(* ===== verification/CString.v ===== *)
(** * CString: the C string routines [main.c] calls

    Models of the library routines the sources call on strings, each
    following the C standard's description of it: [strchr],
    [eina_str_has_suffix], [eina_strlcpy] and the truncation of
    [snprintf], [strncasecmp], [atoi], and the two directions of the
    conversion ["%i"]: [print_int] (what [snprintf] writes) and [scan_int]
    (what [sscanf] reads: optional white space, a sign, a base chosen by
    the prefix, then the digits, saturating like [strtol] and stored in an
    [int]).  The round trip between the last two is what lets a geometry
    string be read back. *)

From Stdlib Require Import ZArith Lia List Ascii String.
From stdpp Require Import base tactics option list strings.
From S2P Require Import Prelude.

(** ** Characters *)

Definition code (c : ascii) : Z := Z.of_N (N_of_ascii c).

(** The value of a character as a digit of a base up to 16: the
    digits from [0], the letters from [a] or [A] on. *)
Definition char_val (c : ascii) : option Z :=
  let n := code c in
  if (48 <=? n) && (n <=? 57) then Some (n - 48)
  else if (97 <=? n) && (n <=? 102) then Some (n - 87)
  else if (65 <=? n) && (n <=? 70) then Some (n - 55)
  else None.

(** The value of [c] as a digit of [base], when it is one. *)
Definition digit_in (base : Z) (c : ascii) : option Z :=
  match char_val c with
  | Some v => if v <? base then Some v else None
  | None => None
  end.
(** The slot of offset [i] in the ring of [c] rows among [n] slots:
    among the rows counted from the last, or among the empty slots. *)
Lemma ring_of_index (n c i : Z) :
  0 <= c <= n -> 0 <= i < n ->
  ((if decide (c < n) then c else 0) - 1 - i) mod n =
  if decide (i < c) then c - 1 - i else n + c - 1 - i.
Proof.
  intros Hc Hi. repeat case_decide.
  - apply Z.mod_small. lia.
  - replace (c - 1 - i) with (n + c - 1 - i + (-1) * n) by lia.
    rewrite Z.mod_add by lia. apply Z.mod_small. lia.
  - replace (0 - 1 - i) with (c - 1 - i + (-1) * n) by lia.
    rewrite Z.mod_add by lia. apply Z.mod_small. lia.
  - lia.
Qed.

(** Read through the macro, the ring of a list holds the list, most
    recent first, in its first offsets. *)
Lemma offsets_ring_of n l :
  (length l <= n)%nat -> Z.of_nat n <= 2 ^ 63 ->
  offsets (ring_of n l) = (Some <$> l) ++ replicate (n - length l) None.
Proof.
  intros Hl Hn. pose proof (ring_of_wf n l Hl Hn) as Hwf.
  apply list_eq. intros i. destruct (decide (i < n)%nat) as [Hi|Hi].
  - rewrite offsets_lookup, row_at_index by (done || simpl; lia). simpl.
    replace (if decide (length l < n)%nat then Z.of_nat (length l) else 0)
      with (if decide (Z.of_nat (length l) < Z.of_nat n)
            then Z.of_nat (length l) else 0) by (repeat case_decide; lia).
    rewrite ring_of_index by lia. case_decide.
    + rewrite lookup_app_l, reverse_lookup
        by (rewrite ?length_reverse, length_fmap; lia).
      rewrite length_fmap, lookup_app_l by (rewrite length_fmap; lia).
      replace (length l - Datatypes.S (Z.to_nat (Z.of_nat (length l) - 1 - Z.of_nat i)))%nat
        with i by lia.
      rewrite list_lookup_fmap.
      by destruct (lookup_lt_is_Some_2 l i) as [x ->]; [lia|].
    + rewrite !lookup_app_r by (rewrite ?length_reverse, length_fmap; lia).
      rewrite !lookup_replicate_2; [done|..];
        rewrite ?length_reverse, length_fmap; lia.
  - rewrite !lookup_ge_None_2; [done|..];
      rewrite ?length_offsets, ?length_app, ?length_fmap, ?length_replicate;
      simpl; lia.
Qed.

(** The ring of a list is a terminal the engine keeps, and holds the
    list. *)
Lemma ring_of_spec n l :
  (length l <= n)%nat -> Z.of_nat n <= 2 ^ 63 ->
  Buffer_wf (ring_of n l) /\ backlog_rows (ring_of n l) = l.
Proof.
  intros Hl Hn. apply buffer_wf_intro; simpl; [by apply ring_of_wf|done|].
  rewrite offsets_ring_of, Nat2Z.id by done. done.
Qed.

Lemma ring_clear_ring_of ty :
  0 <= backsize ty ->
  ring_clear ty = ring_of (Z.to_nat (backsize ty)) [].
Proof.
  intros Hn. unfold ring_clear, ring_of. simpl.
  rewrite Nat.sub_0_r, Z2Nat.id by done. f_equal. by case_decide.
Qed.

(** *** A row is replaced *)

Lemma ring_replace_spec ty k ts :
  Buffer_wf ty ->
  Buffer_wf (ring_replace k ts ty) /\
  backlog_rows (ring_replace k ts ty) = <[k := ts]> (backlog_rows ty).
Proof.
  intros Hb. pose proof (bwf_ty _ Hb) as Hwf. pose proof (bwf_size _ Hb).
  pose proof (length_backlog_rows ty). unfold ring_replace, ring_length.
  case_decide; [|by rewrite list_insert_ge by lia].
  rewrite BACKLOG_ROW_GET_turn by (done || lia).
  apply buffer_wf_intro; [by apply set_slot_wf|done|]. simpl.
  rewrite offsets_set_slot, (bwf_prefix _ Hb) by (done || lia).
  rewrite insert_app_l, list_fmap_insert, length_insert
    by (rewrite length_fmap; lia).
  done.
Qed.

End Ring.

(** ** The laws *)

(** The reference keeps the laws. *)
#[global] Instance bounded_laws : SessionBufferLaws Bounded.
Proof.
  split; simpl; intros; try done; rewrite ?length_take, ?length_insert; lia.
Qed.

(** The ring of a terminal keeps them: read through the macro, each
    operation on the slots is the operation of the interface. *)
#[global] Instance ring_laws : SessionBufferLaws Termpty.
Proof.
  split; simpl.
  - intros b _. apply length_backlog_rows.
  - intros r b Hb. by apply ring_push_spec.
  - intros r b Hb. destruct (decide (backsize b = 0)).
    + by rewrite ring_push_none.
    + unfold ring_push. rewrite BACKLOG_ROW_GET_next; [done|by destruct Hb|].
      pose proof (backsize_nonneg _ (bwf_ty _ Hb)). destruct Hb. lia.
  - intros r b Hb. by apply ring_push_spec.
  - intros b Hb. pose proof (backsize_nonneg _ (bwf_ty _ Hb)).
    rewrite ring_clear_ring_of by done.
    apply ring_of_spec; [simpl; lia|]. destruct Hb. lia.
  - done.
  - intros b Hb. pose proof (backsize_nonneg _ (bwf_ty _ Hb)).
    rewrite ring_clear_ring_of by done.
    apply ring_of_spec; [simpl; lia|]. destruct Hb. lia.
  - intros n b Hb Hn. apply ring_of_spec; [|done]. rewrite length_take. lia.
  - intros n b _. simpl. lia.
  - intros n b Hb Hn. apply ring_of_spec; [|done]. rewrite length_take. lia.
  - intros k r b Hb. by apply ring_replace_spec.
  - intros k r b Hb. unfold ring_replace. case_decide; [|done].
    by destruct (BACKLOG_ROW_GET _ _ _).
  - intros k r b Hb. by apply ring_replace_spec.
Qed.

(** ** What the laws give the callers *)

Section Client.

Context {B : Type} `{SessionBufferLaws B}.

Implicit Types (b : B) (r : Termsave) (rs : list Termsave).

(** Rows that are cut off are cut off whether or not the older ones
    were cut before. *)
Lemma take_app_take {A} c (l1 l2 : list A) :
  take c (l1 ++ take c l2) = take c (l1 ++ l2).
Proof.
  rewrite !take_app, take_take. do 2 f_equal. lia.
Qed.

Lemma pushes_valid rs b : valid b -> valid (pushes rs b).
Proof.
  revert b. induction rs as [|r rs IH]; intros b Hb; [done|].
  apply IH. by apply push_valid.
Qed.

Lemma pushes_capacity rs b : valid b -> capacity (pushes rs b) = capacity b.
Proof.
  revert b. induction rs as [|r rs IH]; intros b Hb; [done|]. simpl.
  rewrite IH by (by apply push_valid). by apply push_capacity.
Qed.

(** After a sequence of pushes the buffer holds the rows pushed, the
    last first, then the rows it held, as many as its capacity. *)
Lemma pushes_rows rs b :
  valid b -> rows (pushes rs b) = take (capacity b) (reverse rs ++ rows b).
Proof.
  revert b. induction rs as [|r rs IH]; intros b Hb; simpl.
  - rewrite take_ge; [done|]. by apply rows_capacity.
  - rewrite IH, push_capacity, push_rows by (by try apply push_valid).
    by rewrite take_app_take, reverse_cons, <- app_assoc.
Qed.
Lemma font_bitmap_scan_none files fnt n found c :
  Forall (font_no_match fnt n) files ->
  font_bitmap_scan files fnt n found c = (found, c).
Proof.
  induction 1 as [|f l Hf _ IH]; simpl; [done|].
  unfold font_no_match in Hf. by rewrite Hf, andb_false_r.
Qed.

Lemma font_bitmap_scan_first l1 f l2 fnt n found c :
  0 < n -> Forall (font_no_match fnt n) l1 ->
  strncasecmp_eq (Z.to_nat n) f fnt = true ->
  font_bitmap_scan (l1 ++ f :: l2) fnt n found c =
  (EINA_TRUE, Cfg.set_font_bitmap EINA_TRUE (Cfg.set_font_name (Some f) c)).
Proof.
  intros Hn Hl Hf. induction Hl as [|x l Hx _ IH]; simpl.
  - rewrite Hf, (proj2 (Z.ltb_lt 0 n) Hn). simpl. apply font_bitmap_scan_done.
  - unfold font_no_match in Hx. by rewrite Hx, andb_false_r.
Qed.

Section FontFacts.
Context (font_files : list string).

(** A font given as [NAME/SIZE] with a positive size makes the
    configuration use the scalable font [NAME] at that size. *)
Theorem configure_font_scalable name sz c :
  strchr name "/" = None -> in_int sz -> 0 < sz ->
  configure_font font_files (name +:+ String "/" (print_int sz)) c =
  (Cfg.set_temporary EINA_TRUE (Cfg.set_font_set EINA_TRUE
     (Cfg.set_font_bitmap EINA_FALSE (Cfg.set_font_name (Some name)
        (Cfg.set_font_size sz c)))), false).
Proof.
  intros Hname Hsz Hpos. unfold configure_font, font_scalable.
  rewrite (strchr_append_sep _ _ _ Hname).
  rewrite str_take_append, str_drop_append_sep.
  rewrite <- (append_nil_r (print_int sz)), atoi_print_int by done.
  by rewrite (proj2 (Z.ltb_lt 0 sz) Hpos).
Qed.

(** A font given by name takes the first file of the font directory
    that starts with that name, up to case, as a bitmap font. *)
Theorem configure_font_bitmap_first l1 f l2 fnt c :
  font_files = l1 ++ f :: l2 ->
  strchr fnt "/" = None -> (0 < strlen fnt)%nat -> in_int (Z.of_nat (strlen fnt)) ->
  Forall (font_no_match fnt (Z.of_nat (strlen fnt))) l1 ->
  strncasecmp_eq (strlen fnt) f fnt = true ->
  configure_font font_files fnt c =
  (Cfg.set_temporary EINA_TRUE (Cfg.set_font_set EINA_TRUE
     (Cfg.set_font_bitmap EINA_TRUE (Cfg.set_font_name (Some f) c))), false).
Proof.
  intros -> Hs Hlen Hint Hl Hf. unfold configure_font. rewrite Hs.
  rewrite (wrap_int_id _ Hint).
  rewrite (font_bitmap_scan_first l1 f l2); try done; try lia.
  by rewrite Nat2Z.id.
Qed.

(** When no file of the font directory matches, the error is logged
    and the font is left as it was, but the configuration still records
    that a font was set. *)
Theorem configure_font_not_found fnt c :
  strchr fnt "/" = None ->
  Forall (font_no_match fnt (wrap_int (Z.of_nat (strlen fnt)))) font_files ->
  configure_font font_files fnt c =
  (Cfg.set_temporary EINA_TRUE (Cfg.set_font_set EINA_TRUE c), true).
Proof.
  intros Hs Hl. unfold configure_font. rewrite Hs.
  by rewrite (font_bitmap_scan_none _ _ _ _ _ Hl).
Qed.

End FontFacts.

Lemma configure_font_scalable_witness :
  configure_font [] ("Mono" +:+ String "/" (print_int 12)) Cfg.demo_config =
  (Cfg.set_temporary EINA_TRUE (Cfg.set_font_set EINA_TRUE
     (Cfg.set_font_bitmap EINA_FALSE (Cfg.set_font_name (Some "Mono")
        (Cfg.set_font_size 12 Cfg.demo_config)))), false).
Proof.
  apply (configure_font_scalable [] "Mono" 12 Cfg.demo_config);
    [reflexivity | unfold in_int, INT_MIN, INT_MAX; lia | lia].
Defined.

Lemma configure_font_bitmap_first_witness :
  configure_font ["10x20.pcf"; "Nexus.pcf"; "nexus-bold.pcf"] "nexus"
    Cfg.demo_config =
  (Cfg.set_temporary EINA_TRUE (Cfg.set_font_set EINA_TRUE
     (Cfg.set_font_bitmap EINA_TRUE (Cfg.set_font_name (Some "Nexus.pcf")
        Cfg.demo_config))), false).
Proof.
  apply (configure_font_bitmap_first _ ["10x20.pcf"] "Nexus.pcf"
           ["nexus-bold.pcf"] "nexus" Cfg.demo_config);
    [reflexivity | reflexivity | simpl; lia
    | unfold in_int, INT_MIN, INT_MAX; simpl; lia
    | by repeat constructor | reflexivity].
Defined.

Lemma configure_font_not_found_witness :
  configure_font ["10x20.pcf"] "nexus" Cfg.demo_config =
  (Cfg.set_temporary EINA_TRUE (Cfg.set_font_set EINA_TRUE Cfg.demo_config),
   true).
Proof.
  apply (configure_font_not_found ["10x20.pcf"] "nexus" Cfg.demo_config);
    [reflexivity | by repeat constructor].
Defined.
(* ===== verification/Waiter.v ===== *)
(** * Waiter: asking a running process for a window, under a watchdog

    [_instance_add_waiter] allocates an [Instance_Add], starts the thread
    [_instance_sleep] on it and calls [ipc_instance_add], which may block
    on a stalled socket.  The watchdog sleeps two seconds; if the call has
    not returned by then it marks the request as timed out and replaces
    the process with a fresh one ([execv]).  The two threads share the
    record through its mutex, and exactly one of them is meant to free
    it: the watchdog when the call returned in time, the waiter when it
    did not.

    The model is an interleaving semantics: a state holds the shared
    record, the program counter and the locals of each thread, and each
    statement of the two functions is one action.  The outcomes of the
    library calls ([calloc], [ipc_instance_add], [execv]) are carried by
    the actions, so a run is a list of actions.  A state also records
    what must not happen: an access to the record after it was freed and
    a mutex destroyed while held. *)

From Stdlib Require Import ZArith Lia List.
From stdpp Require Import base tactics option list relations.
From S2P Require Import Prelude.

(** ** Data *)

Inductive tid := Waiter | Sleeper.

(** The statements of [_instance_add_waiter], by what they do. *)
Inductive wpc :=
| W_alloc | W_create | W_ipc | W_lock | W_crit | W_unlock | W_free
| W_ret | W_end.

(** The statements of [_instance_sleep]; [S_none] before the thread is
    created. *)
Inductive spc :=
| S_none | S_sleep | S_lock | S_crit | S_unlock | S_test | S_conn_free
| S_execv | S_err | S_free | S_ret | S_end.

(** The fields of [struct Instance_Add] the threads write; [lock] is the
    owner of the mutex. *)
Record Instance_Add := mkAdd {
  done : bool;
  timedout : bool;
  lock : option tid
}.

Record state := mkState {
  add : Instance_Add;
  allocated : bool;       (* [calloc] returned the record *)
  frees : nat;            (* calls of [free (add)] so far *)
  uaf : bool;             (* [add] was accessed after it was freed *)
  bad_destroy : bool;     (* the mutex was destroyed while held *)
  pcw : wpc;
  pcs : spc;
  result : bool;          (* the local [result] of the waiter *)
  w_timedout : bool;      (* the local [timedout] of the waiter *)
  s_timedout : bool;      (* the local [timedout] of the watchdog *)
  ipc_result : bool;      (* what [ipc_instance_add] returned *)
  execd : bool            (* [execv] replaced the process *)
}.

(** One statement of one thread, with the outcome of the library call
    it makes. *)
Inductive action :=
| AAlloc (ok : bool) | ACreate (ok : bool) | AIpc (r : bool) | AWLock | AWCrit
| AWUnlock | AWFree | AWRet
| ASleep | ASLock | ASCrit | ASUnlock | ASTest | AConnFree
| AExecv (ok : bool) | AErr | ASFree | ASRet.

#[global] Instance tid_eq_dec : EqDecision tid.
Proof. solve_decision. Defined.
#[global] Instance wpc_eq_dec : EqDecision wpc.
Proof. solve_decision. Defined.
#[global] Instance spc_eq_dec : EqDecision spc.
Proof. solve_decision. Defined.
#[global] Instance Instance_Add_eq_dec : EqDecision Instance_Add.
Proof. solve_decision. Defined.
#[global] Instance state_eq_dec : EqDecision state.
Proof. solve_decision. Defined.
#[global] Instance action_eq_dec : EqDecision action.
Proof. solve_decision. Defined.

Definition all_actions : list action :=
  [AAlloc true; AAlloc false; ACreate true; ACreate false; AIpc true; AIpc false; AWLock;
   AWCrit; AWUnlock; AWFree; AWRet; ASleep; ASLock; ASCrit; ASUnlock;
   ASTest; AConnFree; AExecv true; AExecv false; AErr; ASFree; ASRet].
(** C11: when the terminal widget cannot be attached to the window
    ([win_term_set] fails), [main_ipc_new] returns with the arguments of
    the process still set to the vector it built, which it does not
    free. *)
Theorem main_ipc_new_args_left inst :
  win_new_ok = true -> term_new_ok = true -> win_term_set_ret < 0 ->
  (main_ipc_new' (world_of inst)).2 = Returned /\
  last_app_args (exec main_ipc_new' (world_of inst)) =
    Some (nargc_of inst, default [] (nargv_array argv0 inst)) /\
  emitted is_free_nargv (exec main_ipc_new' (world_of inst)) = false.
Proof.
  intros -> -> Hret%Z.ltb_lt. unfold emitted, last_app_args. ipc_run.
  all: rewrite Hret. all: split_ifs.
Qed.

(** The terminal widget of a served window is created with a
    positive width and height, whatever the instance asks for. *)
Theorem main_ipc_new_term_size inst :
  Forall term_size_ok (w_trace (exec main_ipc_new' (world_of inst))).
Proof.
  ipc_run.
  all: split_ifs;
    repeat (apply Forall_cons_2 || apply Forall_app_2 || apply Forall_nil_2);
    simpl; try done.
  all: apply default_wh_pos.
Qed.

(** *** [_start_multi] *)

(** The loop of two attempts: its calls and its outcome, for any fuel
    from 2 on. *)
Lemma multi_loop_run fuel st :
  (2 <= fuel)%nat ->
  multi_loop' fuel 0 st =
  (mkWorld (w_inst st) (w_starting_up st) (w_trace st ++ multi_events'),
   match remote_outcome' with
   | None => Halted
   | Some r => Value (Some r)
   end).
Proof.
  destruct fuel as [|[|fuel]]; [lia..|]. intros _. destruct st as [i su tr].
  unfold remote_outcome, multi_events. simpl. prog_run.
  destruct (waiter_result 0) as [[]|]; simpl; try done.
  destruct (ipc_serve_result 0); simpl; rewrite <- ?app_assoc; try done.
  change (wrap_int (0 + 1)) with 1. simpl.
  destruct (waiter_result 1) as [[]|]; simpl; rewrite <- ?app_assoc; try done.
  destruct (ipc_serve_result 1); by rewrite <- ?app_assoc.
Qed.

Exercise prompt - Copy exactly the stretch of data above from the line with "(** After a" through the line with "font_files = l1 ++ f :: l2 ->", and omit all other lines.

Response -
(** After a sequence of pushes the buffer holds the rows pushed, the
    last first, then the rows it held, as many as its capacity. *)
Lemma pushes_rows rs b :
  valid b -> rows (pushes rs b) = take (capacity b) (reverse rs ++ rows b).
Proof.
  revert b. induction rs as [|r rs IH]; intros b Hb; simpl.
  - rewrite take_ge; [done|]. by apply rows_capacity.
  - rewrite IH, push_capacity, push_rows by (by try apply push_valid).
    by rewrite take_app_take, reverse_cons, <- app_assoc.
Qed.
Lemma font_bitmap_scan_none files fnt n found c :
  Forall (font_no_match fnt n) files ->
  font_bitmap_scan files fnt n found c = (found, c).
Proof.
  induction 1 as [|f l Hf _ IH]; simpl; [done|].
  unfold font_no_match in Hf. by rewrite Hf, andb_false_r.
Qed.

Lemma font_bitmap_scan_first l1 f l2 fnt n found c :
  0 < n -> Forall (font_no_match fnt n) l1 ->
  strncasecmp_eq (Z.to_nat n) f fnt = true ->
  font_bitmap_scan (l1 ++ f :: l2) fnt n found c =
  (EINA_TRUE, Cfg.set_font_bitmap EINA_TRUE (Cfg.set_font_name (Some f) c)).
Proof.
  intros Hn Hl Hf. induction Hl as [|x l Hx _ IH]; simpl.
  - rewrite Hf, (proj2 (Z.ltb_lt 0 n) Hn). simpl. apply font_bitmap_scan_done.
  - unfold font_no_match in Hx. by rewrite Hx, andb_false_r.
Qed.

Section FontFacts.
Context (font_files : list string).

(** A font given as [NAME/SIZE] with a positive size makes the
    configuration use the scalable font [NAME] at that size. *)
Theorem configure_font_scalable name sz c :
  strchr name "/" = None -> in_int sz -> 0 < sz ->
  configure_font font_files (name +:+ String "/" (print_int sz)) c =
  (Cfg.set_temporary EINA_TRUE (Cfg.set_font_set EINA_TRUE
     (Cfg.set_font_bitmap EINA_FALSE (Cfg.set_font_name (Some name)
        (Cfg.set_font_size sz c)))), false).
Proof.
  intros Hname Hsz Hpos. unfold configure_font, font_scalable.
  rewrite (strchr_append_sep _ _ _ Hname).
  rewrite str_take_append, str_drop_append_sep.
  rewrite <- (append_nil_r (print_int sz)), atoi_print_int by done.
  by rewrite (proj2 (Z.ltb_lt 0 sz) Hpos).
Qed.

(** A font given by name takes the first file of the font directory
    that starts with that name, up to case, as a bitmap font. *)
Theorem configure_font_bitmap_first l1 f l2 fnt c :
  font_files = l1 ++ f :: l2 ->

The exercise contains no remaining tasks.